PROMPT — Scan the records for the word "unfold". Report each line where it occurs.

Stored items —
****
(** Lines 107-127: the camera's basis at a (normalised) tangent. *)

Definition worldUp : Vector3.t := Vector3.mk 0 1 0.

Record Basis : Type := mkBasis {
  right : Vector3.t;
  baseUp : Vector3.t;
  upVector : Vector3.t
}.

Definition basis (tangent : Vector3.t) (tilt : R) : Basis :=
  let right0 := Vector3.crossVectors tangent worldUp in
  let right1 :=
    if ltb (Vector3.lengthSq right0) 0.001 then Vector3.mk 1 0 0 else right0 in
  let right := Vector3.normalize right1 in
  let baseUp := Vector3.normalize (Vector3.crossVectors right tangent) in
  let tiltRad := (tilt * PI) / 180 in
  let upVector := Vector3.applyAxisAngle baseUp tangent tiltRad in
  mkBasis right baseUp upVector.

Definition cameraHeight : R := 1.5.

(** Lines 103-141: the pose the camera is steered to at [newProgress]. *)

Definition frameUp (st : Store) (curve : Curve) (newProgress : R) : Vector3.t :=
  let tangent := Vector3.normalize (getTangent curve newProgress) in
  let tilt := getTrackTiltAtProgress (trackPoints st) newProgress (isLooped st) in
  upVector (basis tangent tilt).

Definition targetCameraPos (st : Store) (curve : Curve) (newProgress : R) : Vector3.t :=
  let position := getPoint curve newProgress in
  let cameraOffset := Vector3.multiplyScalar (frameUp st curve newProgress) cameraHeight in
  Vector3.add position cameraOffset.

Definition lookAheadT (st : Store) (newProgress : R) : R :=
  if isLooped st
  then js_rem (newProgress + 0.03) 1
  else Rmin (newProgress + 0.03) 0.999.

Definition targetLookAt (st : Store) (curve : Curve) (newProgress : R) : Vector3.t :=
  let lookAtPoint := getPoint curve (lookAheadT st newProgress) in
  Vector3.add lookAtPoint
    (Vector3.multiplyScalar (frameUp st curve newProgress) (cameraHeight * 0.8)).

(** Lines 100-148: what a frame does once [newProgress] is settled. *)
Definition follow (st : Store) (curve : Curve) (newProgress : R) (w : World) : World :=
  let w := call (SetRideProgress newProgress) w in
  let cameraPos :=
    Vector3.lerp (previousCameraPos (refs w)) (targetCameraPos st curve newProgress) 0.25 in
  let lookAt :=
    Vector3.lerp (previousLookAt (refs w)) (targetLookAt st curve newProgress) 0.25 in
  mkWorld (mkRefs (curveRef (refs w)) cameraPos lookAt (maxHeightReached (refs w)))
          (mkCamera cameraPos lookAt)
          (calls w).

(** Lines 61-85: the world after the speed step, and [newProgress]. *)
Definition integrate (st : Store) (firstPeakT delta : R) (curve : Curve) (w : World)
  : World * R :=
  let curveLength := getLength curve in
  let currentPoint := getPoint curve (rideProgress st) in
  let currentHeight := Vector3.y currentPoint in
  let (w, speed) := speedStep st firstPeakT currentHeight w in
  let progressDelta := (speed * delta) / curveLength in
  (w, rideProgress st + progressDelta).

(** The callback given to [useFrame]; [firstPeakT] is the memoised value the
    render closed over, and [st] the store as that render read it. *)
Definition frame (st : Store) (firstPeakT delta : R) (w : World) : World :=
  match isRiding st, curveRef (refs w) with
  | true, Some curve =>
      let (w, newProgress) := integrate st firstPeakT delta curve w in
      if geb newProgress 1 then
        if isLooped st then
          let newProgress := js_rem newProgress 1 in
          let w :=
            if hasChainLift st
            then let startPoint := getPoint curve 0 in
                 setMaxHeightReached (Vector3.y startPoint) w
            else w in
          follow st curve newProgress w
        else call StopRide w
      else follow st curve newProgress w
  | _, _ => w
  end.

(** [n] frames of the smoothing of lines 144-145 under one target. *)
Definition settle (n : nat) (previous target : Vector3.t) : Vector3.t :=
  Nat.iter n (fun p => Vector3.lerp p target 0.25) previous.

(** Successive frames' pose updates (lines 100-148), one for each progress of
    [ps] in turn. *)
Definition followAll (st : Store) (curve : Curve) (ps : list R) (w : World) : World :=
  fold_left (fun w p => follow st curve p w) ps w.

(** ** Properties of the frame callback *)

Lemma frame_idle (st : Store) (firstPeakT delta : R) (w : World) :
  isRiding st = false \/ curveRef (refs w) = None ->
  frame st firstPeakT delta w = w.
Proof.
  unfold frame. intros [-> | ->]; [reflexivity|].
  destruct (isRiding st); reflexivity.
Qed.

Lemma follow_calls (st : Store) (curve : Curve) (p : R) (w : World) :
  calls (follow st curve p w) = calls w ++ [SetRideProgress p].
Proof. reflexivity. Qed.

Lemma follow_maxHeightReached (st : Store) (curve : Curve) (p : R) (w : World) :
  maxHeightReached (refs (follow st curve p w)) = maxHeightReached (refs w).
Proof. reflexivity. Qed.

Lemma speedStep_world (st : Store) (firstPeakT c : R) (w : World) :
  fst (speedStep st firstPeakT c w) =
  setMaxHeightReached (Rmax (maxHeightReached (refs w)) c) w.
Proof. unfold speedStep. destruct (_ && _); reflexivity. Qed.

Lemma integrate_world (st : Store) (firstPeakT delta : R) (curve : Curve) (w : World) :
  fst (integrate st firstPeakT delta curve w) =
  setMaxHeightReached
    (Rmax (maxHeightReached (refs w)) (Vector3.y (getPoint curve (rideProgress st)))) w.
Proof.
  unfold integrate. cbv zeta.
  rewrite (surjective_pairing (speedStep _ _ _ _)), speedStep_world. reflexivity.
Qed.

Lemma integrate_progress (st : Store) (firstPeakT delta : R) (curve : Curve) (w : World) :
  snd (integrate st firstPeakT delta curve w) =
  rideProgress st
  + (snd (speedStep st firstPeakT (Vector3.y (getPoint curve (rideProgress st))) w) * delta)
    / getLength curve.
Proof.
  unfold integrate. cbv zeta.
  rewrite (surjective_pairing (speedStep _ _ _ _)). reflexivity.
Qed.


(** The frame of a ride in progress that does not reach the end of the track. *)
Lemma frame_inside (st : Store) (firstPeakT delta : R) (w : World) (curve : Curve) :
  isRiding st = true ->
  curveRef (refs w) = Some curve ->
  snd (integrate st firstPeakT delta curve w) < 1 ->
  frame st firstPeakT delta w =
  follow st curve (snd (integrate st firstPeakT delta curve w))
    (fst (integrate st firstPeakT delta curve w)).
Proof.
  intros Hr Hc Hlt. unfold frame. rewrite Hr, Hc.
  destruct (integrate st firstPeakT delta curve w) as [w1 p]. simpl in *.
  apply geb_false in Hlt. rewrite Hlt. reflexivity.
Qed.

(** The last frame of a ride on an open track. *)
Lemma frame_stop (st : Store) (firstPeakT delta : R) (w : World) (curve : Curve) :
  isRiding st = true ->
  curveRef (refs w) = Some curve ->
  isLooped st = false ->
  1 <= snd (integrate st firstPeakT delta curve w) ->
  frame st firstPeakT delta w =
  call StopRide (fst (integrate st firstPeakT delta curve w)).
Proof.
  intros Hr Hc Hl Hge. unfold frame. rewrite Hr, Hc, Hl.
  destruct (integrate st firstPeakT delta curve w) as [w1 p]. simpl in *.
  apply geb_true in Hge. rewrite Hge. reflexivity.
Qed.

(** The frame that closes a lap of a looped track. *)
Lemma frame_wrap (st : Store) (firstPeakT delta : R) (w : World) (curve : Curve) :
  isRiding st = true ->
  curveRef (refs w) = Some curve ->
  isLooped st = true ->
  1 <= snd (integrate st firstPeakT delta curve w) ->
  frame st firstPeakT delta w =
  follow st curve (js_rem (snd (integrate st firstPeakT delta curve w)) 1)
    (if hasChainLift st
     then setMaxHeightReached (Vector3.y (getPoint curve 0))
            (fst (integrate st firstPeakT delta curve w))
     else fst (integrate st firstPeakT delta curve w)).
Proof.
  intros Hr Hc Hl Hge. unfold frame. rewrite Hr, Hc, Hl.
  destruct (integrate st firstPeakT delta curve w) as [w1 p]. simpl in *.
  apply geb_true in Hge. rewrite Hge. reflexivity.
Qed.

(** *** The climb-peak scan *)

Lemma sample_S (k : nat) : sample (S k) = sample k + 0.01.
Proof. unfold sample. rewrite S_INR. lra. Qed.


Lemma sample_le_half (k : nat) : sample k <= 0.5 <-> (k <= 50)%nat.
Proof.
  unfold sample. split; intros H.
  - apply INR_le. replace (INR 50) with 50 by (simpl; lra). lra.
  - apply le_INR in H. replace (INR 50) with 50 in H by (simpl; lra). lra.
Qed.

Lemma scanLoop_S (fuel : nat) (curve : Curve) (t : R) (s : Scan) :
  scanLoop (S fuel) curve t s
  = if Rle_dec t 0.5
    then let (s', stop) := scanBody curve t s in
         if stop then Some s' else scanLoop fuel curve (t + 0.01) s'
    else Some s.
Proof. reflexivity. Qed.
****
ANSWER TO THE PROBLEM —
  unfold frame. intros [-> | ->]; [reflexivity|].
Proof. unfold speedStep. destruct (_ && _); reflexivity. Qed.
  unfold integrate. cbv zeta.
  unfold integrate. cbv zeta.
  intros Hr Hc Hlt. unfold frame. rewrite Hr, Hc.
  intros Hr Hc Hl Hge. unfold frame. rewrite Hr, Hc, Hl.
  intros Hr Hc Hl Hge. unfold frame. rewrite Hr, Hc, Hl.
Proof. unfold sample. rewrite S_INR. lra. Qed.
  unfold sample. split; intros H.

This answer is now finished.